(* ===== verification/HashLRUCache.v ===== *)
(** * Least-recently-used cache over a hash map and hand-linked nodes

    Models [data_structure/hash/LRUCache.hpp].  The map owns the nodes; [prev]
    and [next] are raw pointers that link them between two sentinels.  The nodes
    live in the store of [LinkedList.v] with a key-value pair as data; destroying
    a node removes it from the store, and following a pointer to it afterwards is
    undefined.  [K{}] and [V{}], the contents of the sentinels, are parameters. *)

From stdpp Require Import fin_sets.
From S2P Require Import Prelude Refinement LinkedList CacheSpec LRUCache.

Section hash_lru.
Context {K V : Type} `{Countable K} (K_default : K) (V_default : V).

Record HashLRU := mkHash {
  nodes : gmap nat (@Node (K * V));
  map_ : gmap K nat;
  head_ : option nat;
  tail_ : option nat;
  capacity_ : nat;
  size_ : nat;
}.

Implicit Types (c : HashLRU) (st : gmap nat (@Node (K * V))) (a : list (K * V)) (l : list (nat * (K * V))) (k : K) (v : V) (n : nat).

Definition with_nodes c st : HashLRU := mkHash st (map_ c) (head_ c) (tail_ c) (capacity_ c) (size_ c).

(** [new Node(k, v)] *)
Definition new_node st k v : nat * gmap nat (@Node (K * V)) :=
  let n := fresh (dom st) in (n, <[n := mkNode (k, v) None None]> st).

(** ** Links *)

Definition add_to_head c (node : option nat) : outcome HashLRU :=
  let st := nodes c in
  '(_, h) ← deref st (head_ c);
  st ← set_next st node (next_ h);
  st ← set_prev st node (head_ c);
  '(_, h) ← deref st (head_ c);
  st ← set_prev st (next_ h) node;
  st ← set_next st (head_ c) node;
  Ret (with_nodes c st).

Definition remove_node c (node : option nat) : outcome HashLRU :=
  let st := nodes c in
  '(_, nd) ← deref st node;
  st ← set_next st (prev_ nd) (next_ nd);
  '(_, nd) ← deref st node;
  st ← set_prev st (next_ nd) (prev_ nd);
  Ret (with_nodes c st).

Definition move_to_head c (node : option nat) : outcome HashLRU :=
  c ← remove_node c node; add_to_head c node.

(** [map_.erase]: the entry and the node it owns. *)
Definition map_erase c k : HashLRU :=
  match map_ c !! k with
  | Some n => mkHash (delete n (nodes c)) (delete k (map_ c)) (head_ c) (tail_ c) (capacity_ c) (size_ c)
  | None => c
  end.

Definition evict_tail c : outcome HashLRU :=
  '(_, t) ← deref (nodes c) (tail_ c);
  let lru := prev_ t in
  if decide (lru = head_ c) then Ret c else
  c ← remove_node c lru;
  '(_, nd) ← deref (nodes c) lru;
  let c := map_erase c (data_ nd).1 in
  Ret (mkHash (nodes c) (map_ c) (head_ c) (tail_ c) (capacity_ c) (size_ c - 1)).

(** ** Operations *)

Definition init_sentinels : outcome (gmap nat (@Node (K * V)) * nat * nat) :=
  let '(h, st) := new_node ∅ K_default V_default in
  let '(t, st) := new_node st K_default V_default in
  st ← set_next st (Some h) (Some t);
  st ← set_prev st (Some t) (Some h);
  Ret (st, h, t).

Definition hash_new (capacity : nat) : outcome HashLRU :=
  if decide (capacity = 0) then Throw invalid_argument else
  '(st, h, t) ← init_sentinels;
  Ret (mkHash st ∅ (Some h) (Some t) capacity 0).

Definition hash_get c k : outcome (option V * HashLRU) :=
  match map_ c !! k with
  | None => Ret (None, c)
  | Some n =>
    c ← move_to_head c (Some n);
    '(_, nd) ← deref (nodes c) (Some n);
    Ret (Some (data_ nd).2, c)
  end.

Definition hash_put c k v : outcome HashLRU :=
  match map_ c !! k with
  | Some n =>
    '(_, nd) ← deref (nodes c) (Some n);
    let c := with_nodes c (<[n := mkNode ((data_ nd).1, v) (next_ nd) (prev_ nd)]> (nodes c)) in
    move_to_head c (Some n)
  | None =>
    c ← (if decide (capacity_ c <= size_ c) then evict_tail c else Ret c);
    let '(n, st) := new_node (nodes c) k v in
    c ← add_to_head (with_nodes c st) (Some n);
    Ret (mkHash (nodes c) (<[k:=n]> (map_ c)) (head_ c) (tail_ c) (capacity_ c) (S (size_ c)))
  end.

Definition hash_contains c k : bool := bool_decide (is_Some (map_ c !! k)).

Definition hash_erase c k : outcome (bool * HashLRU) :=
  match map_ c !! k with
  | None => Ret (false, c)
  | Some n =>
    c ← remove_node c (Some n);
    let c := map_erase c k in
    Ret (true, mkHash (nodes c) (map_ c) (head_ c) (tail_ c) (capacity_ c) (size_ c - 1))
  end.

Definition hash_size c : nat := size_ c.
Definition hash_capacity c : nat := capacity_ c.
Definition hash_empty c : bool := bool_decide (size_ c = 0).

(** The nodes the map owns are destroyed, the sentinels linked to each other. *)
Definition hash_clear c : outcome HashLRU :=
  let st := filter (fun e => e.1 ∉ (map_to_list (map_ c)).*2) (nodes c) in
  match head_ c with
  | None => Ret (mkHash st ∅ (head_ c) (tail_ c) (capacity_ c) 0)
  | Some _ =>
    st ← set_next st (head_ c) (tail_ c);
    st ← set_prev st (tail_ c) (head_ c);
    Ret (mkHash st ∅ (head_ c) (tail_ c) (capacity_ c) 0)
  end.

(** Move construction: the new object, and what is left of the old one. *)
Definition hash_move c : HashLRU * HashLRU := (c, mkHash ∅ ∅ None None (capacity_ c) 0).

Definition hash_step c (o : cache_op K V) : outcome (HashLRU * obs V) :=
  match o with
  | Get k => '(r, c) ← hash_get c k; Ret (c, OOpt r)
  | Put k v => c ← hash_put c k v; Ret (c, ODone)
  | Remove k => '(r, c) ← hash_erase c k; Ret (c, OBool r)
  | Clear => c ← hash_clear c; Ret (c, ODone)
  | Size => Ret (c, ONum (hash_size c))
  | Capacity => Ret (c, ONum (hash_capacity c))
  | Empty => Ret (c, OBool (hash_empty c))
  | Contains k => Ret (c, OBool (hash_contains c k))
  end.

(** The same contract as the cache over [std::list]; [put] returns nothing. *)
Definition hash_spec (cap : nat) (a : list (K * V)) (o : cache_op K V) : outcome (list (K * V) * obs V) :=
  match o with
  | Put k v => Ret (lru_put cap a k v, ODone)
  | _ => lru_spec cap a o
  end.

Task objective:
Check each line of the data above for the word "OBool" and say how many lines have it. Give the number alone.

Written answer:
3